→ Requirement: Two lines in the data below mark the range: the one with "mret artifact." and the one with "rd_reason : string;". Return both, along with every line between them, exactly.

╭──

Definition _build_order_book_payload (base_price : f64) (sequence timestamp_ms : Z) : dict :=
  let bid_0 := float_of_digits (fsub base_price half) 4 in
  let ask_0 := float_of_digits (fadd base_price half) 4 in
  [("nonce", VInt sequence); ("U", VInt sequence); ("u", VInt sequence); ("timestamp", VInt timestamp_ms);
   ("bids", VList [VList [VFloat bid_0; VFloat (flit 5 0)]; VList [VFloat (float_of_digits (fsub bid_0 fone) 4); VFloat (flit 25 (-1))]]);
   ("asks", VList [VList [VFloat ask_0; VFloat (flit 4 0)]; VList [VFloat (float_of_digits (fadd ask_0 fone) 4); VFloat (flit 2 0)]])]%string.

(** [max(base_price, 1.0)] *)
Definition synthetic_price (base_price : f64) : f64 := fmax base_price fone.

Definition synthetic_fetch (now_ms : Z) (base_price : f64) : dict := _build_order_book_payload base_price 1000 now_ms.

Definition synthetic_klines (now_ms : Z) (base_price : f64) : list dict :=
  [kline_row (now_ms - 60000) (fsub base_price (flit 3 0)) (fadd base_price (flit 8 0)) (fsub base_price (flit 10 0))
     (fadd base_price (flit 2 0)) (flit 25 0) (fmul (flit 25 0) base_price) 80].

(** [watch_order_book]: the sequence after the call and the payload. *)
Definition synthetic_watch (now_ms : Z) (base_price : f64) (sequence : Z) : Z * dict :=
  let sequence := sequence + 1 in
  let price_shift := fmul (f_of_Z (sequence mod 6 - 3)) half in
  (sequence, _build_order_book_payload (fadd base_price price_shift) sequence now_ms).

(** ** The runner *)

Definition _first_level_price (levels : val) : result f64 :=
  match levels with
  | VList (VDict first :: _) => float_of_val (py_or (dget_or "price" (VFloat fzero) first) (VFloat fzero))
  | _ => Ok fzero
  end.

╰──
╭──

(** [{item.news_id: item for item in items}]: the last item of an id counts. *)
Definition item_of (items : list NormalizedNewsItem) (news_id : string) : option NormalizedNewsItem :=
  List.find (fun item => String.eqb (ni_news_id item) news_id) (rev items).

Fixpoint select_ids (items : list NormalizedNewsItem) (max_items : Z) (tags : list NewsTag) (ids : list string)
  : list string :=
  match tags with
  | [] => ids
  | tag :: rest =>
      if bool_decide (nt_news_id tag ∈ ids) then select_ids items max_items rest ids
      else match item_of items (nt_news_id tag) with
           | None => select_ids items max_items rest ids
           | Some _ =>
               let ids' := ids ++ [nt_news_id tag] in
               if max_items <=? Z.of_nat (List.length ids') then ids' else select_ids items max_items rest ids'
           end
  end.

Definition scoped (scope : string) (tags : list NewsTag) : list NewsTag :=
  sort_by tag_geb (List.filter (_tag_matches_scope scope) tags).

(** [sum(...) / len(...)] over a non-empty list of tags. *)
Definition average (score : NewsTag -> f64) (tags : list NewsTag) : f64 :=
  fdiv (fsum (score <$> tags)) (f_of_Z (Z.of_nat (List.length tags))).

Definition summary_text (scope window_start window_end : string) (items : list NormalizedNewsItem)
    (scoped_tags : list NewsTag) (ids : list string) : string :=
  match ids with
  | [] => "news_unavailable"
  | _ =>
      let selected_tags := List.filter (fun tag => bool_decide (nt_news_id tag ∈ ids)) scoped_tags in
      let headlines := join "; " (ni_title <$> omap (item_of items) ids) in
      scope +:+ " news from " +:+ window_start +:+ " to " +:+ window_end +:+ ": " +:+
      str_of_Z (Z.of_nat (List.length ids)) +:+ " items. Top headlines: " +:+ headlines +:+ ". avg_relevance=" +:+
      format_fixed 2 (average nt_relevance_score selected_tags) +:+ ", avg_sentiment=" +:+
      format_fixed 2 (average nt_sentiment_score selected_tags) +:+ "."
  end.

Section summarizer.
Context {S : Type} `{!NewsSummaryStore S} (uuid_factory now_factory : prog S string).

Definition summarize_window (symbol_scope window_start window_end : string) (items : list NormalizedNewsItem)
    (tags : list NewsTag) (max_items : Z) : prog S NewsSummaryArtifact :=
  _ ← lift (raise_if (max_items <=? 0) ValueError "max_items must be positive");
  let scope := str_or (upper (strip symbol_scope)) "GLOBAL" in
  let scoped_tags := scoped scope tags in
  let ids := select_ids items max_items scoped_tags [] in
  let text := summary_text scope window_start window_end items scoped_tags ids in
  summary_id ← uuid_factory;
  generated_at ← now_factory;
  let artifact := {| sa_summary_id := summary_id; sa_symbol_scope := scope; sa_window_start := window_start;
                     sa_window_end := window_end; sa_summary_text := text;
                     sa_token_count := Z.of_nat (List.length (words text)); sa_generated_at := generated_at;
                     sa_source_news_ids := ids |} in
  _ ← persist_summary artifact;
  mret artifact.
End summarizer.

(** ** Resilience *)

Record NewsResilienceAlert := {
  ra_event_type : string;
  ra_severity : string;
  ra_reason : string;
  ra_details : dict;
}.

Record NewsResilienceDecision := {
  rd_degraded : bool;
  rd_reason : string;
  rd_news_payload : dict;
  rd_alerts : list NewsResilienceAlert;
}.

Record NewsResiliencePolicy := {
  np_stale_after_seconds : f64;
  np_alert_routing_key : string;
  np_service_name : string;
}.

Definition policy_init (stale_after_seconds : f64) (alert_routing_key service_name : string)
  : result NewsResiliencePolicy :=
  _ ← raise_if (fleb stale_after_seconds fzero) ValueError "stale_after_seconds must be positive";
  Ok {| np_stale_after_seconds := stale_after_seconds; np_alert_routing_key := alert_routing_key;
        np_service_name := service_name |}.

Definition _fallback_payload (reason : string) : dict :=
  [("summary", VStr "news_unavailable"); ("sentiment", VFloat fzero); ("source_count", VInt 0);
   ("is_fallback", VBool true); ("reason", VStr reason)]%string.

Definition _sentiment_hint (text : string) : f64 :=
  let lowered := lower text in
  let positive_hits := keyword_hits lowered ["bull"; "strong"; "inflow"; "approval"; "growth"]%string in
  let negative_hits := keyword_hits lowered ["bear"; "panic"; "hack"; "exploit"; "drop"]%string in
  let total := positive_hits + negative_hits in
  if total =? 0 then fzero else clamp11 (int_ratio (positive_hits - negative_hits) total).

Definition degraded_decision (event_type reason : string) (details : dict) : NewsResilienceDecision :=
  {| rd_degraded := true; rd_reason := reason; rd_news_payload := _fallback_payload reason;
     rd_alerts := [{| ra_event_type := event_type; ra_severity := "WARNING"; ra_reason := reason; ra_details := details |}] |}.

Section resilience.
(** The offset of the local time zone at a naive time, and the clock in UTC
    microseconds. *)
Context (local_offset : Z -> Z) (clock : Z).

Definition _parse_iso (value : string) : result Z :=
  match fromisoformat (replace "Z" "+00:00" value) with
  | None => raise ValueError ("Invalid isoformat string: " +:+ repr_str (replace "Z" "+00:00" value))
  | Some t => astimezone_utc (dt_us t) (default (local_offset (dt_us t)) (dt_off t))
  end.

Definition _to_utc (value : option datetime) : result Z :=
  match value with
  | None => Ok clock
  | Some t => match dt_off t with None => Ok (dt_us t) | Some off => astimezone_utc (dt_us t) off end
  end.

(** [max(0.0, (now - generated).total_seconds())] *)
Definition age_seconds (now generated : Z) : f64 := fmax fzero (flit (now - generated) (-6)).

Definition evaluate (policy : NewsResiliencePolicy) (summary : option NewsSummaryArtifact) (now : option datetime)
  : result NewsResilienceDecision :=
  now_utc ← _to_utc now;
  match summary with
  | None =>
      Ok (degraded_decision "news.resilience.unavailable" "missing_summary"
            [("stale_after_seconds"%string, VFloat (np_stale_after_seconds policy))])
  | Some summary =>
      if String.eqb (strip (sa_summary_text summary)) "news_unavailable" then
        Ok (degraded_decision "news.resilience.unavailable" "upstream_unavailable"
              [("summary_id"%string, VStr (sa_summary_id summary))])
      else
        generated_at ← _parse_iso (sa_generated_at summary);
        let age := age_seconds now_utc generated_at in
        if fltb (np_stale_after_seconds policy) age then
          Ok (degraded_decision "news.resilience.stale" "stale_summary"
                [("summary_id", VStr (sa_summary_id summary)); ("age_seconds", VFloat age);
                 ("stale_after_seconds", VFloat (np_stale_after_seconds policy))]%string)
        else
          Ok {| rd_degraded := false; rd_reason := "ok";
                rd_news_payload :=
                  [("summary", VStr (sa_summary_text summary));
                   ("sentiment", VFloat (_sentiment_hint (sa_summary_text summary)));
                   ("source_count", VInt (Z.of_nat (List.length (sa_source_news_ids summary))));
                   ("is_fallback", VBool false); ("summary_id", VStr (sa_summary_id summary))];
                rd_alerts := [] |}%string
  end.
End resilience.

╰──

→ The answer:
  mret artifact.
End summarizer.

(** ** Resilience *)

Record NewsResilienceAlert := {
  ra_event_type : string;
  ra_severity : string;
  ra_reason : string;
  ra_details : dict;
}.

Record NewsResilienceDecision := {
  rd_degraded : bool;
  rd_reason : string;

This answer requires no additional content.